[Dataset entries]
-- Opening Marker --

(** ** Making room and appending *)

Definition makeSpace (b : Buffer) (len : Z) : res Buffer :=
  if u64 (writableBytes b + prependableBytes b) <? u64 (len + kCheapPrepend)
  then
    v ← vector_resize (u64 (m_writerIndex b + len)) (m_buffers b);
    Ok (set_bytes b v)
  else
    cassert (kCheapPrepend <? m_readerIndex b) "kCheapPrepend < m_readerIndex";;
    let readable := readableBytes b in
    d ← read_at (m_readerIndex b) (m_writerIndex b - m_readerIndex b) (m_buffers b);
    v ← write_at kCheapPrepend d (m_buffers b);
    let b' := mkBuffer v kCheapPrepend (u64 (kCheapPrepend + readable)) in
    cassert (readable =? readableBytes b') "readable == readableBytes()";;
    Ok b'.

Definition ensureWritableBytes (b : Buffer) (len : Z) : res Buffer :=
  b' ← (if writableBytes b <? len then makeSpace b len else Ok b);
  cassert (len <=? writableBytes b') "writableBytes() >= len";;
  Ok b'.

Definition hasWritten (b : Buffer) (len : Z) : res Buffer :=
  cassert (len <=? writableBytes b) "len <= writableBytes()";;
  Ok (set_writer b (u64 (m_writerIndex b + len))).

Definition unwrite (b : Buffer) (len : Z) : res Buffer :=
  cassert (len <=? readableBytes b) "len <= readableBytes()";;
  Ok (set_writer b (u64 (m_writerIndex b - len))).

(** [append(const char* data, size_t len)], [data] pointing at offset [pos]
    of the object [src]. *)
Definition append_from (b : Buffer) (src : list ascii) (pos len : Z) : res Buffer :=
  b1 ← ensureWritableBytes b len;
  d ← read_at pos len src;
  v ← write_at (beginWrite b1) d (m_buffers b1);
  hasWritten (set_bytes b1 v) len.

(** [append] of a whole object. *)
Definition append (b : Buffer) (data : list ascii) : res Buffer :=
  append_from b data 0 (zlen data).

Definition append_piece (b : Buffer) (src : list ascii) (p : Z * Z) : res Buffer :=
  append_from b src p.1 (u64 p.2).

Definition prepend (b : Buffer) (data : list ascii) : res Buffer :=
  cassert (zlen data <=? prependableBytes b) "len <= prependableBytes()";;
  let r := u64 (m_readerIndex b - zlen data) in
  v ← write_at r data (m_buffers b);
  Ok (mkBuffer v r (m_writerIndex b)).

Definition shrink (b : Buffer) (reserve : Z) : res Buffer :=
  other ← Buffer_ctor kInitialSize;
  other1 ← ensureWritableBytes other (u64 (readableBytes b + reserve));
  other2 ← append_piece other1 (m_buffers b) (toStringPiece b);
  Ok (swap b other2).1.

(** ** Integers in network order *)

Definition appendInt64 (b : Buffer) (x : Z) : res Buffer :=
  let be64 := swrap 64 (hostToNetwork64 x) in append b (mem_of 8 be64).
Definition appendInt32 (b : Buffer) (x : Z) : res Buffer :=
  let be32 := swrap 32 (hostToNetwork32 x) in append b (mem_of 4 be32).
Definition appendInt16 (b : Buffer) (x : Z) : res Buffer :=
  let be16 := swrap 16 (hostToNetwork16 x) in append b (mem_of 2 be16).
Definition appendInt8 (b : Buffer) (x : Z) : res Buffer :=
  append b (mem_of 1 x).

Definition peekInt64 (b : Buffer) : res Z :=
  cassert (8 <=? readableBytes b) "readableBytes() >= sizeof(int64_t)";;
  m ← read_at (peek b) 8 (m_buffers b);
  let be64 := swrap 64 (mem_val m) in
  Ok (swrap 64 (networkToHost64 be64)).

Definition peekInt32 (b : Buffer) : res Z :=
  cassert (4 <=? readableBytes b) "readableBytes() >= sizeof(int32_t)";;
  m ← read_at (peek b) 4 (m_buffers b);
  let be32 := swrap 32 (mem_val m) in
  Ok (swrap 32 (networkToHost32 be32)).

(** [be16] is declared [int32_t], so [sizeof be16] is 4. *)
Definition peekInt16 (b : Buffer) : res Z :=
  cassert (2 <=? readableBytes b) "readableBytes() >= sizeof(int16_t)";;
  m ← read_at (peek b) 4 (m_buffers b);
  let be16 := swrap 32 (mem_val m) in
  Ok (swrap 16 (networkToHost16 be16)).

Definition peekInt8 (b : Buffer) : res Z :=
  cassert (1 <=? readableBytes b) "readableBytes() >= sizeof(int8_t)";;
  m ← read_at (peek b) 1 (m_buffers b);
  Ok (swrap 8 (mem_val m)).

Definition readInt64 (b : Buffer) : res (Z * Buffer) :=
  result ← peekInt64 b; b' ← retrieveInt64 b; Ok (result, b').
Definition readInt32 (b : Buffer) : res (Z * Buffer) :=
  result ← peekInt32 b; b' ← retrieveInt32 b; Ok (result, b').
Definition readInt16 (b : Buffer) : res (Z * Buffer) :=
  result ← peekInt16 b; b' ← retrieveInt16 b; Ok (result, b').
Definition readInt8 (b : Buffer) : res (Z * Buffer) :=
  result ← peekInt8 b; b' ← retrieveInt8 b; Ok (result, b').

Definition prependInt64 (b : Buffer) (x : Z) : res Buffer :=
  prepend b (mem_of 8 (swrap 64 (hostToNetwork64 x))).
Definition prependInt32 (b : Buffer) (x : Z) : res Buffer :=
  prepend b (mem_of 4 (swrap 32 (hostToNetwork32 x))).
Definition prependInt16 (b : Buffer) (x : Z) : res Buffer :=
  prepend b (mem_of 2 (swrap 16 (hostToNetwork16 x))).

(** ** Reading from a descriptor *)

(** What readv(2) reports: the error number, or the bytes it stored into the
    vectors, filling them in order. *)
Inductive readv_result : Type :=
  | ReadvErr (err : Z)
  | ReadvBytes (data : list ascii).

Definition extrabuf_size : Z := 65536.

(** The result, [*savedErrno] when it is written, and the buffer. *)
Definition readFd (readv : list Z → readv_result) (b : Buffer) :
    res (Z * option Z * Buffer) :=
  let writable := writableBytes b in
  let vec := if writable <? extrabuf_size then [writable; extrabuf_size] else [writable] in
  match readv vec with
  | ReadvErr err => Ok (-1, Some err, b)
  | ReadvBytes data =>
      let n := zlen data in
      v ← write_at (m_writerIndex b) (ztake writable data) (m_buffers b);
      let b1 := set_bytes b v in
      let extrabuf := zdrop writable data in
      if u64 n <=? writable
      then Ok (n, None, set_writer b1 (u64 (m_writerIndex b1 + n)))
      else
        let b2 := set_writer b1 (vsize b1) in
        b3 ← append_from b2 extrabuf 0 (u64 (n - writable));
        Ok (n, None, b3)
  end.

(** ** The representation invariant and the abstraction

    [0 <= readerIndex <= writerIndex <= size] (the picture above class
    Buffer), with room for the prepend area.  [content] is the byte string
    the buffer stands for. *)
Definition wf (b : Buffer) : Prop :=
  0 ≤ m_readerIndex b ≤ m_writerIndex b ∧ m_writerIndex b ≤ vsize b ∧
  kCheapPrepend ≤ vsize b ≤ max_size.

Definition content (b : Buffer) : list ascii :=
  slice (m_readerIndex b) (m_writerIndex b) (m_buffers b).

(** [len] more bytes can be stored: in place, after moving the readable bytes
    down, or by growing the vector. *)
Definition room (b : Buffer) (len : Z) : Prop :=
  len ≤ writableBytes b ∨ len + kCheapPrepend ≤ writableBytes b + m_readerIndex b ∨
  m_writerIndex b + len ≤ max_size.

(** The mutating operations, as the steps of a client. *)
Inductive buf_op : Type :=
  | OAppend (data : list ascii)
  | OAppendInt64 (x : Z) | OAppendInt32 (x : Z) | OAppendInt16 (x : Z) | OAppendInt8 (x : Z)
  | OPrepend (data : list ascii)
  | ORetrieve (len : Z) | ORetrieveUntil (end_ : Z) | ORetrieveAll
  | ORetrieveAsString (len : Z)
  | OUnwrite (len : Z)
  | OShrink (reserve : Z).

Definition run_op (b : Buffer) (o : buf_op) : res Buffer :=
  match o with
  | OAppend d => append b d
  | OAppendInt64 x => appendInt64 b x
  | OAppendInt32 x => appendInt32 b x
  | OAppendInt16 x => appendInt16 b x
  | OAppendInt8 x => appendInt8 b x
  | OPrepend d => prepend b d
  | ORetrieve n => retrieve b n
  | ORetrieveUntil p => retrieveUntil b p
  | ORetrieveAll => Ok (retrieveAll b)
  | ORetrieveAsString n => '(_, b') ← retrieveAsString b n; Ok b'
  | OUnwrite n => unwrite b n
  | OShrink r => shrink b r
  end.

(** The arguments are representable: a [size_t] is not negative, and no
    object has more than [max_size] bytes.  [shrink] hands the readable bytes
    over with an [int] length. *)
Definition op_args (b : Buffer) (o : buf_op) : Prop :=
  match o with
  | OAppend d | OPrepend d => zlen d ≤ max_size
  | ORetrieve n | ORetrieveAsString n | OUnwrite n => 0 ≤ n
  | OShrink n => 0 ≤ n ∧ kCheapPrepend + readableBytes b + n ≤ max_size ∧
                 readableBytes b < 2 ^ 31
  | _ => True
  end.

(** The abstract buffer: a byte string.  [peek0] is the offset of its first
    byte, which only [retrieveUntil] depends on. *)
Definition spec_op (peek0 : Z) (s : list ascii) (o : buf_op) : list ascii :=
  match o with
  | OAppend d => s ++ d
  | OAppendInt64 x => s ++ reverse (mem_of 8 x)
  | OAppendInt32 x => s ++ reverse (mem_of 4 x)
  | OAppendInt16 x => s ++ reverse (mem_of 2 x)
  | OAppendInt8 x => s ++ mem_of 1 x
  | OPrepend d => d ++ s
  | ORetrieve n | ORetrieveAsString n => zdrop n s
  | ORetrieveUntil p => zdrop (p - peek0) s
  | ORetrieveAll => []
  | OUnwrite n => ztake (zlen s - n) s
  | OShrink _ => s
  end.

-- Closing Marker --

TASK OBJECTIVE: Starting with the line with "Ok (swrap 8 (mem_val m))." above and going on through the line with "Definition readInt32 (b", transcribe every line exactly, both ends included, and add nothing.

EXERCISE RESPONSE:
  Ok (swrap 8 (mem_val m)).

Definition readInt64 (b : Buffer) : res (Z * Buffer) :=
  result ← peekInt64 b; b' ← retrieveInt64 b; Ok (result, b').
Definition readInt32 (b : Buffer) : res (Z * Buffer) :=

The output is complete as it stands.